The campus of the Karlsruhe University of Applied Sciences has a strong identity with its intensive greenery, the clear urban structure and the existing reinforced concrete skeleton buildings. The new building for Building N picks up on these defining design elements and transfers the principles of the 60s and 70s into the present. Scientific exchange and interdisciplinary communication are the central guiding principles in order to form a new, open and research-focused campus component.
The new building of Building N opens up to the campus via a large ground-floor undercut. Above the entrance, an eight-meter-high oversized fingerprint subtly refers to the user, the sensor technology department. The work was conceived by the artist Jörg Mandernach from Ludwigsburg.

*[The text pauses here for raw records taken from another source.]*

Definition UL_SCH_LCID_CCCH1 : Z := 0x00.
Definition UL_SCH_LCID_SRB1 : Z := 0x01.
Definition UL_SCH_LCID_SRB2 : Z := 0x02.
Definition UL_SCH_LCID_SRB3 : Z := 0x03.
Definition UL_SCH_LCID_DTCH : Z := 0x04.
Definition UL_SCH_LCID_CCCH : Z := 0x34.
Definition UL_SCH_LCID_RECOMMENDED_BITRATE_QUERY : Z := 0x35.
Definition UL_SCH_LCID_MULTI_ENTRY_PHR_4_OCT : Z := 0x36.
Definition UL_SCH_LCID_CONFIGURED_GRANT_CONFIRMATION : Z := 0x37.
Definition UL_SCH_LCID_MULTI_ENTRY_PHR_1_OCT : Z := 0x38.
Definition UL_SCH_LCID_SINGLE_ENTRY_PHR : Z := 0x39.
Definition UL_SCH_LCID_C_RNTI : Z := 0x3A.
Definition UL_SCH_LCID_S_TRUNCATED_BSR : Z := 0x3B.
Definition UL_SCH_LCID_L_TRUNCATED_BSR : Z := 0x3C.
Definition UL_SCH_LCID_S_BSR : Z := 0x3D.
Definition UL_SCH_LCID_L_BSR : Z := 0x3E.
Definition UL_SCH_LCID_PADDING : Z := 0x3F.

(** [LTE_maxDRB + 3] *)
Definition NB_RB_MAX : Z := 14.

(** ** Reading a PDU *)

Definition rd (pdu : list Z) (i : nat) : res Z :=
  match pdu !! i with Some b => Ok b | None => Fault OutOfBounds end.

(** The bytes at [pdu + from], all of which are read. *)
Definition rd_bytes (pdu : list Z) (from n : Z) : res (list Z) :=
  if from + n <=? Z.of_nat (length pdu) then Ok (take (Z.to_nat n) (drop (Z.to_nat from) pdu)) else Fault OutOfBounds.

(** [LCID] of a subheader. *)
Definition lcid_of (b : Z) : Z := b mod 64.

(** The length of the SDU and of its subheader; [None] is [false]. *)
Definition get_mac_len (pdu : list Z) (pdu_len : Z) : res (option (Z * Z)) :=
  if pdu_len <? 2 then Ok None
  else
    let* b := rd pdu 0 in
    if Z.testbit b 6 then
      if pdu_len <? 3 then Ok None
      else
        let* hi := rd pdu 1 in
        let* lo := rd pdu 2 in
        Ok (Some (256 * hi + lo, 3))
    else
      let* l := rd pdu 1 in
      Ok (Some (l, 2)).

(** What MAC hands over: to RRC on the CCCH, to RLC. *)
Inductive mac_ind :=
| rrc_data_ind (rnti : Z) (sdu : list Z)
| rlc_data_ind (rnti lcid : Z) (sdu : list Z).

(** Whether [pdu[0..n-1]] are all zero; it is read up to the first byte that is not. *)
Fixpoint all_zero (pdu : list Z) (n : nat) : res bool :=
  match n, pdu with
  | O, _ => Ok true
  | S _, [] => Fault OutOfBounds
  | S n, b :: tl => if b =? 0 then all_zero tl n else Ok false
  end.

(** ** The UE: downlink *)

Inductive RA_state_t := RA_UE_IDLE | GENERATE_PREAMBLE | WAIT_RAR | WAIT_CONTENTION_RESOLUTION | RA_SUCCEEDED | RA_FAILED.
#[export] Instance RA_state_eq_dec : EqDecision RA_state_t.
Proof. solve_decision. Defined.

(** The fields of [RA_config_t] that are used here. *)
Record RA_config_t := mk_RA_config {
  ra_state : RA_state_t;
  RA_active : bool;
  cfra : bool;
  RA_window_cnt : Z;
  RA_contention_resolution_timer_active : bool;
  t_crnti : Z;
  cont_res_id : list Z;
  generate_nr_prach : RA_state_t
}.
#[export] Instance eta_RA_config : Eta RA_config_t :=
  fun r => mk_RA_config (ra_state r) (RA_active r) (cfra r) (RA_window_cnt r) (RA_contention_resolution_timer_active r)
             (t_crnti r) (cont_res_id r) (generate_nr_prach r).

Record NR_UL_TIME_ALIGNMENT_t := mk_time_alignment { apply_ta : bool; ta_command : Z; tag_id : Z }.

Record ue_mac := mk_ue_mac {
  crnti : Z;
  ra : RA_config_t;
  ul_time_alignment : NR_UL_TIME_ALIGNMENT_t;
  ue_inds : list mac_ind
}.
#[export] Instance eta_ue_mac : Eta ue_mac :=
  fun r => mk_ue_mac (crnti r) (ra r) (ul_time_alignment r) (ue_inds r).

Definition ue_ind (mac : ue_mac) (i : mac_ind) : ue_mac := mac <| ue_inds := ue_inds mac ++ [i] |>.

Definition nr_ra_succeeded (mac : ue_mac) : ue_mac :=
  let mac :=
    if cfra (ra mac) then mac <| ra := (ra mac) <| RA_window_cnt := -1 |> |>
    else
      let mac := mac <| ra := (ra mac) <| RA_contention_resolution_timer_active := false |> |> <| crnti := t_crnti (ra mac) |> in
      mac <| ra := (ra mac) <| t_crnti := 0 |> |> in
  mac <| ra := (ra mac) <| RA_active := false |> <| generate_nr_prach := RA_UE_IDLE |> <| ra_state := RA_SUCCEEDED |> |>.

(** Control elements that are only skipped: their length. *)
Definition skipped_ce_len (lcid : Z) : option Z :=
  if lcid =? DL_SCH_LCID_RECOMMENDED_BITRATE then Some 2
  else if lcid =? DL_SCH_LCID_SP_ZP_CSI_RS_RES_SET_ACT then Some 2
  else if lcid =? DL_SCH_LCID_PUCCH_SPATIAL_RELATION_ACT then Some 3
  else if lcid =? DL_SCH_LCID_SP_CSI_REP_PUCCH_ACT then Some 2
  else if lcid =? DL_SCH_LCID_TCI_STATE_IND_UE_SPEC_PDCCH then Some 2
  else if lcid =? DL_SCH_LCID_DUPLICATION_ACT then Some 1
  else if lcid =? DL_SCH_LCID_SCell_ACT_4_OCT then Some 4
  else if lcid =? DL_SCH_LCID_SCell_ACT_1_OCT then Some 1
  else if lcid =? DL_SCH_LCID_L_DRX then Some 0
  else if lcid =? DL_SCH_LCID_DRX then Some 0
  else None.

(** The outcome of a sub-PDU: the state, the length of the subheader and of the SDU, and whether
    the PDU is done; or [return] from the function. *)
Definition sub_pdu (St R : Type) : Type := (St * Z * Z * bool) + R.

Definition ue_ccch (mac : ue_mac) (pdu : list Z) (pdu_len : Z) : res (sub_pdu ue_mac ue_mac) :=
  let* o := get_mac_len pdu pdu_len in
  match o with
  | None => Exit
  | Some (mac_len, sh) =>
    let* z := all_zero pdu (Z.to_nat (sh + mac_len)) in
    if z then Ok (inl (mac, sh, mac_len, true))
    else if mac_len >? 0 then
      let* sdu := rd_bytes pdu sh mac_len in
      Ok (inl (ue_ind mac (rrc_data_ind (crnti mac) sdu), sh, mac_len, false))
    else Ok (inl (mac, sh, mac_len, false))
  end.

Definition ue_con_res (mac : ue_mac) (pdu : list Z) : res ue_mac :=
  if decide (ra_state (ra mac) = WAIT_CONTENTION_RESOLUTION) then
    let* id := rd_bytes pdu 1 6 in
    let ra_success := bool_decide (cont_res_id (ra mac) = id) in
    if RA_active (ra mac) && ra_success then Ok (nr_ra_succeeded mac)
    else if negb ra_success then Ok (mac <| ra := (ra mac) <| ra_state := RA_UE_IDLE |> <| RA_active := false |> |>)
    else Ok mac
  else Ok mac.

Definition ue_sdu (mac : ue_mac) (pdu : list Z) (pdu_len rx_lcid : Z) : res (sub_pdu ue_mac ue_mac) :=
  let* o := get_mac_len pdu pdu_len in
  match o with
  | None => Ok (inr mac)
  | Some (mac_len, sh) =>
    if (rx_lcid <? NB_RB_MAX) && (rx_lcid >=? DL_SCH_LCID_DCCH) then
      let* sdu := rd_bytes pdu sh mac_len in
      Ok (inl (ue_ind mac (rlc_data_ind (crnti mac) rx_lcid sdu), sh, mac_len, false))
    else Ok (inl (mac, sh, mac_len, false))
  end.

Definition ue_sub_pdu (mac : ue_mac) (pdu : list Z) (pdu_len : Z) : res (sub_pdu ue_mac ue_mac) :=
  let* b := rd pdu 0 in
  let rx_lcid := lcid_of b in
  if rx_lcid =? DL_SCH_LCID_CCCH then ue_ccch mac pdu pdu_len
  else if (rx_lcid =? DL_SCH_LCID_TCI_STATE_ACT_UE_SPEC_PDSCH) || (rx_lcid =? DL_SCH_LCID_APERIODIC_CSI_TRI_STATE_SUBSEL)
       || (rx_lcid =? DL_SCH_LCID_SP_CSI_RS_CSI_IM_RES_SET_ACT) || (rx_lcid =? DL_SCH_LCID_SP_SRS_ACTIVATION) then
    let* o := get_mac_len pdu pdu_len in
    let '(mac_len, sh) := default (0, 1) o in
    Ok (inl (mac, sh, mac_len, false))
  else
    match skipped_ce_len rx_lcid with
    | Some n => Ok (inl (mac, 1, n, false))
    | None =>
      if rx_lcid =? DL_SCH_LCID_TA_COMMAND then
        let* ta := rd pdu 1 in
        Ok (inl (mac <| ul_time_alignment := mk_time_alignment true (ta mod 64) (ta / 64) |>, 1, 1, false))
      else if rx_lcid =? DL_SCH_LCID_CON_RES_ID then
        let* mac := ue_con_res mac pdu in
        Ok (inl (mac, 1, 6, false))
      else if rx_lcid =? DL_SCH_LCID_PADDING then Ok (inl (mac, 1, 0, true))
      else ue_sdu mac pdu pdu_len rx_lcid
    end.

(** The loop: every turn takes at least a byte. *)
Fixpoint nr_ue_process_loop (fuel : nat) (mac : ue_mac) (pdu : list Z) (pdu_len : Z) : res ue_mac :=
  if pdu_len >? 0 then
    match fuel with
    | O => Fault FuelExhausted
    | S fuel =>
      let* r := ue_sub_pdu mac pdu pdu_len in
      match r with
      | inr mac => Ok mac
      | inl (mac, sh, mac_len, done) =>
        if done then Ok mac
        else nr_ue_process_loop fuel mac (drop (Z.to_nat (sh + mac_len)) pdu) (pdu_len - (sh + mac_len))
      end
    end
  else Ok mac.

Definition nr_ue_process_mac_pdu (mac : ue_mac) (pdu : list Z) (pdu_len : Z) : res ue_mac :=
  nr_ue_process_loop (Z.to_nat pdu_len) mac pdu pdu_len.

(** ** The gNB: control elements of the downlink *)

Definition NR_MAC_SUBHEADER_FIXED (lcid : Z) : list Z := [lcid mod 64].
Definition NR_MAC_SUBHEADER_SHORT (lcid L : Z) : list Z := [lcid mod 64; u8 L].
Definition NR_MAC_SUBHEADER_LONG (lcid L : Z) : list Z := [64 + lcid mod 64; u16 L / 256; u16 L mod 256].

Record sp_zp_csirs_t := mk_sp_zp { zp_act_deact : bool; zp_serv_cell_id : Z; zp_bwpid : Z; zp_rsc_id : Z }.
Record csi_rs_im_t := mk_csi_im {
  im_act_deact : bool; im_serv_cellid : Z; im_bwp_id : Z; im_im : bool; csi_im_rsc_id : Z; nzp_csi_rsc_id : Z;
  im_tci_state_id : list Z
}.
Record pdcchStateInd_t := mk_pdcch_ind { pi_servingCellId : Z; pi_coresetId : Z; pi_tciStateId : Z }.
Record SPCSIReportingpucch_t := mk_sp_csi { sr_servingCellId : Z; sr_bwpId : Z; s0tos3_actDeact : list bool }.
(** [aperiodicCSI_triggerStateSelection_t] and [pdschTciStatesActDeact_t] *)
Record stateSelection_t := mk_selection { ss_servingCellId : Z; ss_bwpId : Z; ss_highest : Z; ss_states : list bool }.

(** A control element is [Some] when it is scheduled. *)
Record NR_UE_mac_ce_ctrl_t := mk_ce_ctrl {
  sp_zp_csi_rs : option sp_zp_csirs_t;
  csi_im : option csi_rs_im_t;
  pdcch_state_ind : option pdcchStateInd_t;
  SP_CSI_reporting_pucch : option SPCSIReportingpucch_t;
  aperi_CSI_trigger : option stateSelection_t;
  pdsch_TCI_States_ActDeact : option stateSelection_t
}.

(** What the writer reads of the scheduling control: the timing advance when it is due. *)
Record ce_input := mk_ce_input { ta_update : option Z; gNB_tag_Id : Z; UE_mac_ce_ctrl : NR_UE_mac_ce_ctrl_t }.

Definition bit (b : bool) : Z := Z.b2z b.
Definition nth_bit (l : list bool) (i : nat) : res bool :=
  match l !! i with Some b => Ok b | None => Fault OutOfBounds end.

(** The octet [T[k]] of the selected states. *)
Definition state_octet (states : list bool) (k : nat) : res Z :=
  foldr (fun i m => let* v := m in let* b := nth_bit states (8 * k + i) in Ok (v + bit b * 2 ^ Z.of_nat i)) (Ok 0) (seq 0 8).

Fixpoint state_octets (states : list bool) (ks : list nat) : res (list Z) :=
  match ks with
  | [] => Ok []
  | k :: ks => let* o := state_octet states k in let* os := state_octets states ks in Ok (o :: os)
  end.

Definition selection_ce (lcid : Z) (s : stateSelection_t) : res (list Z) :=
  let num_octects := u8 (ss_highest s / 8 + 1) in
  let* T := state_octets (ss_states s) (seq 0 (Z.to_nat num_octects)) in
  Ok (NR_MAC_SUBHEADER_SHORT lcid (1 + num_octects) ++ [ss_bwpId s mod 4 + 4 * (ss_servingCellId s mod 32)] ++ T).

Definition csi_im_ce (c : csi_rs_im_t) : list Z :=
  NR_MAC_SUBHEADER_FIXED DL_SCH_LCID_SP_CSI_RS_CSI_IM_RES_SET_ACT ++
  [im_bwp_id c mod 4 + 4 * (im_serv_cellid c mod 32) + 128 * bit (im_act_deact c); nzp_csi_rsc_id c mod 64 + 64 * bit (im_im c)] ++
  (if im_im c then [csi_im_rsc_id c mod 64] else []) ++
  (if im_act_deact c then (fun t => t mod 64) <$> im_tci_state_id c else []).

Definition opt_ce {A} (o : option A) (f : A -> res (list Z)) : res (list Z) :=
  match o with Some a => f a | None => Ok [] end.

The precise placement of the new building continues the strictly orthogonal structure of the campus. The previously undeveloped northwest corner of the campus will be filled by building N. With its square footprint, the new building is an important link that mediates between the different directions of the existing buildings.
The floor plan organisation follows the differentiated requirements for room sizes and uses. The four main floors are arranged by a communication zone defined in the middle of the building, which bundles all the circulation areas of the new building and provides a view of the campus and the adjacent forest landscape.
The window strips are clad with perforated, vertically rotatable metal slats. They make it possible to fine-tune the appropriate degree of opening depending on the time of day and season. When open, the slats break the hermetic nature of the research machine and create a lively play of light and shadow on the façade.